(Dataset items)
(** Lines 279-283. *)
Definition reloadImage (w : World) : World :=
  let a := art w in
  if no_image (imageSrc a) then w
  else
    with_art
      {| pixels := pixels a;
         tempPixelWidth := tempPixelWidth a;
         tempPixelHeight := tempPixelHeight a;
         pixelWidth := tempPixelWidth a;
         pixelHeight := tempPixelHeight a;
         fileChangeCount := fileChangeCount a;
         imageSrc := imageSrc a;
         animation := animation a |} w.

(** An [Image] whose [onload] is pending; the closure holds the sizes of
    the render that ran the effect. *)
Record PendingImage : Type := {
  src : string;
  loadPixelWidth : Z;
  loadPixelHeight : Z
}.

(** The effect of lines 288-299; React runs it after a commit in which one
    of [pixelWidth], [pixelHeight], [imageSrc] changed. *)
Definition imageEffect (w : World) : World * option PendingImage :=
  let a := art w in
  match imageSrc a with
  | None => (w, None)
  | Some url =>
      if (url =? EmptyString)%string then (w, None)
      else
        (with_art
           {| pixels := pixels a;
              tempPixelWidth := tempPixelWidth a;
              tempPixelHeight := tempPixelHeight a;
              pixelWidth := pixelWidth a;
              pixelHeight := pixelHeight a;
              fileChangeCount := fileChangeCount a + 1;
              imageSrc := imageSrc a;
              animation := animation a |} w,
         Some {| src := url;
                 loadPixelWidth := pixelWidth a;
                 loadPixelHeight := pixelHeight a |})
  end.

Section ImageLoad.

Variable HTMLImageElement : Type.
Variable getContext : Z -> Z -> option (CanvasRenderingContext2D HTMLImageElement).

==

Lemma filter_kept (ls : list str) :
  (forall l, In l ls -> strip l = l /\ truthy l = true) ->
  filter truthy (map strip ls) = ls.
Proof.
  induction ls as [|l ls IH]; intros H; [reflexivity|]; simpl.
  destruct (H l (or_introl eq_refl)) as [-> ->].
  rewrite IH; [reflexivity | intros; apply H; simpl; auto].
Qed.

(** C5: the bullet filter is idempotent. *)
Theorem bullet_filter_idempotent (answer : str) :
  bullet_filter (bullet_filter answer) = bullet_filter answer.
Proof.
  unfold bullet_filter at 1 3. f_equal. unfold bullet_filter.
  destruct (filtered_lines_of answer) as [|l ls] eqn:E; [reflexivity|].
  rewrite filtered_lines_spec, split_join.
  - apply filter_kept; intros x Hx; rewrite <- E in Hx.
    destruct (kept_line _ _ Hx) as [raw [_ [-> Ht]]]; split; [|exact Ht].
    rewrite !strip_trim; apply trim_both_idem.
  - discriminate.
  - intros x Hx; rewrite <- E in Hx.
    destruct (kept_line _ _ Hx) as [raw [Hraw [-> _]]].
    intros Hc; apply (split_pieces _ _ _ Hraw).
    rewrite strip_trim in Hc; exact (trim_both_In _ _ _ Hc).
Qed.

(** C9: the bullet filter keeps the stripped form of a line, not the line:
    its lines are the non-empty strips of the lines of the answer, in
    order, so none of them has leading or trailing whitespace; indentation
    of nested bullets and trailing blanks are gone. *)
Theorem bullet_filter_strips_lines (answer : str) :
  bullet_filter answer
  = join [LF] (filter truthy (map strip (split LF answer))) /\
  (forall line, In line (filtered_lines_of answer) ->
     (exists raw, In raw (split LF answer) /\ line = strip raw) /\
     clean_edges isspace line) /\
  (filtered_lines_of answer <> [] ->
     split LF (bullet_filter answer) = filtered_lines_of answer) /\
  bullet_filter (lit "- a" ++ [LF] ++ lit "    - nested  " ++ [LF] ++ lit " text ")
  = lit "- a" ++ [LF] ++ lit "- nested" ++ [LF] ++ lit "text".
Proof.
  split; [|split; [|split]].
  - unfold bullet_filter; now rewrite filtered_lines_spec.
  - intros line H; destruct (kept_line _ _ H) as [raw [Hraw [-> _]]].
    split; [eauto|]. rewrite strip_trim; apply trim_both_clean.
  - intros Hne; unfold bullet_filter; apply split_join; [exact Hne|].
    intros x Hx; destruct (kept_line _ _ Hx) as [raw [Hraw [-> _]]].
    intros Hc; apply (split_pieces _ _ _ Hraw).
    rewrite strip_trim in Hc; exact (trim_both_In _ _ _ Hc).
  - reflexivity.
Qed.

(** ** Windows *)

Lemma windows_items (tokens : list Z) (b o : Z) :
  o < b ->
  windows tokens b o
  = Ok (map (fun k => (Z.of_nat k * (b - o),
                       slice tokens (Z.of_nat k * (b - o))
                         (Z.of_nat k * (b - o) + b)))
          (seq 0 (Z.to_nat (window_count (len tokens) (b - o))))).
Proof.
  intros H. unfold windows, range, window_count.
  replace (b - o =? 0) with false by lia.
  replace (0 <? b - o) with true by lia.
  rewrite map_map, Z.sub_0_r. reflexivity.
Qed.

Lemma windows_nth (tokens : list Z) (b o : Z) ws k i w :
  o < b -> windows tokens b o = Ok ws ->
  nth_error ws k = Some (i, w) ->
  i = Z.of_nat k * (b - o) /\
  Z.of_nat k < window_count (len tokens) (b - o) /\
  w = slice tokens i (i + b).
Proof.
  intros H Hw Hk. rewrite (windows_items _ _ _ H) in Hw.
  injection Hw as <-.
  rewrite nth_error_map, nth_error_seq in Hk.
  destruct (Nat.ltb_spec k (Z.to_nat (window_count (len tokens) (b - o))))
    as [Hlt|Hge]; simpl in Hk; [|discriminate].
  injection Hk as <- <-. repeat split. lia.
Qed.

...

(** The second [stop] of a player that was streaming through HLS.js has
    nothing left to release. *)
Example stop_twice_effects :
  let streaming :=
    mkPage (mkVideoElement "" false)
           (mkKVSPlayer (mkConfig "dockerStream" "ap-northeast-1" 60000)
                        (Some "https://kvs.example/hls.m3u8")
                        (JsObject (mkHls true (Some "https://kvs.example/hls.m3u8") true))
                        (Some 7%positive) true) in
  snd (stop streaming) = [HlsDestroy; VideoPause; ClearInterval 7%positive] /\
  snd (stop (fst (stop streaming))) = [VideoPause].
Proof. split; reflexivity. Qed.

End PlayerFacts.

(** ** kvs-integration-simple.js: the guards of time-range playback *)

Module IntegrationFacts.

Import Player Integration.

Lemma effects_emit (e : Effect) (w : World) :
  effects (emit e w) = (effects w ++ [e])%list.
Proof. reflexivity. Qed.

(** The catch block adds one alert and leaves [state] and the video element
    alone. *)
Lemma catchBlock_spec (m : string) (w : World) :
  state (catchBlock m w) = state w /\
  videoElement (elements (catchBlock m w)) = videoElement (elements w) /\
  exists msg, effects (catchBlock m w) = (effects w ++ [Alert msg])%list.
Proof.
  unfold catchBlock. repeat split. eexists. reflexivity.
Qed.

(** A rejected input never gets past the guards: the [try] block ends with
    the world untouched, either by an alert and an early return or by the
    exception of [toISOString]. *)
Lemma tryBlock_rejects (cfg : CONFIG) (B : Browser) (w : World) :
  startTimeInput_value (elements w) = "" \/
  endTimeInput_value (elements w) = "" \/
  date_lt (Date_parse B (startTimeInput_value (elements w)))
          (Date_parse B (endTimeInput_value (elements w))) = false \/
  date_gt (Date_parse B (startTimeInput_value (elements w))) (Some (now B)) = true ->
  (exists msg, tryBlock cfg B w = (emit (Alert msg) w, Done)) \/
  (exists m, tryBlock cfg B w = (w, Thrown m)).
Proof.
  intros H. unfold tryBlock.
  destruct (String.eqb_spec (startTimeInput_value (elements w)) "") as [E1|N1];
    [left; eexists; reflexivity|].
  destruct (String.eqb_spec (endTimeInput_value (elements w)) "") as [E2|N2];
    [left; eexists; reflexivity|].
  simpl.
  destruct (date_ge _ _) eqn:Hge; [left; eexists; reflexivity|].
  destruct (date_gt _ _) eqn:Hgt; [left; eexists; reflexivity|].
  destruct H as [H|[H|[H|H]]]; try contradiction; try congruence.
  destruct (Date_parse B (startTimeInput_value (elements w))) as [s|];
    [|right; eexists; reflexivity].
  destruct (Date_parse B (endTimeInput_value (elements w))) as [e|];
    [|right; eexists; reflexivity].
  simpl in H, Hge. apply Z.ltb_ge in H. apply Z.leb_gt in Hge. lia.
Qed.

> [Exercise]:
Take the records above and return, word for word, only the lines that fall from the line with "destruct (kept_line _ _ Hx) as [raw [_" to the line with "i = Z.of_nat k * (b - o) /\", both of them included.

> [Exercise answer]:
    destruct (kept_line _ _ Hx) as [raw [_ [-> Ht]]]; split; [|exact Ht].
    rewrite !strip_trim; apply trim_both_idem.
  - discriminate.
  - intros x Hx; rewrite <- E in Hx.
    destruct (kept_line _ _ Hx) as [raw [Hraw [-> _]]].
    intros Hc; apply (split_pieces _ _ _ Hraw).
    rewrite strip_trim in Hc; exact (trim_both_In _ _ _ Hc).
Qed.

(** C9: the bullet filter keeps the stripped form of a line, not the line:
    its lines are the non-empty strips of the lines of the answer, in
    order, so none of them has leading or trailing whitespace; indentation
    of nested bullets and trailing blanks are gone. *)
Theorem bullet_filter_strips_lines (answer : str) :
  bullet_filter answer
  = join [LF] (filter truthy (map strip (split LF answer))) /\
  (forall line, In line (filtered_lines_of answer) ->
     (exists raw, In raw (split LF answer) /\ line = strip raw) /\
     clean_edges isspace line) /\
  (filtered_lines_of answer <> [] ->
     split LF (bullet_filter answer) = filtered_lines_of answer) /\
  bullet_filter (lit "- a" ++ [LF] ++ lit "    - nested  " ++ [LF] ++ lit " text ")
  = lit "- a" ++ [LF] ++ lit "- nested" ++ [LF] ++ lit "text".
Proof.
  split; [|split; [|split]].
  - unfold bullet_filter; now rewrite filtered_lines_spec.
  - intros line H; destruct (kept_line _ _ H) as [raw [Hraw [-> _]]].
    split; [eauto|]. rewrite strip_trim; apply trim_both_clean.
  - intros Hne; unfold bullet_filter; apply split_join; [exact Hne|].
    intros x Hx; destruct (kept_line _ _ Hx) as [raw [Hraw [-> _]]].
    intros Hc; apply (split_pieces _ _ _ Hraw).
    rewrite strip_trim in Hc; exact (trim_both_In _ _ _ Hc).
  - reflexivity.
Qed.

(** ** Windows *)

Lemma windows_items (tokens : list Z) (b o : Z) :
  o < b ->
  windows tokens b o
  = Ok (map (fun k => (Z.of_nat k * (b - o),
                       slice tokens (Z.of_nat k * (b - o))
                         (Z.of_nat k * (b - o) + b)))
          (seq 0 (Z.to_nat (window_count (len tokens) (b - o))))).
Proof.
  intros H. unfold windows, range, window_count.
  replace (b - o =? 0) with false by lia.
  replace (0 <? b - o) with true by lia.
  rewrite map_map, Z.sub_0_r. reflexivity.
Qed.

Lemma windows_nth (tokens : list Z) (b o : Z) ws k i w :
  o < b -> windows tokens b o = Ok ws ->
  nth_error ws k = Some (i, w) ->
  i = Z.of_nat k * (b - o) /\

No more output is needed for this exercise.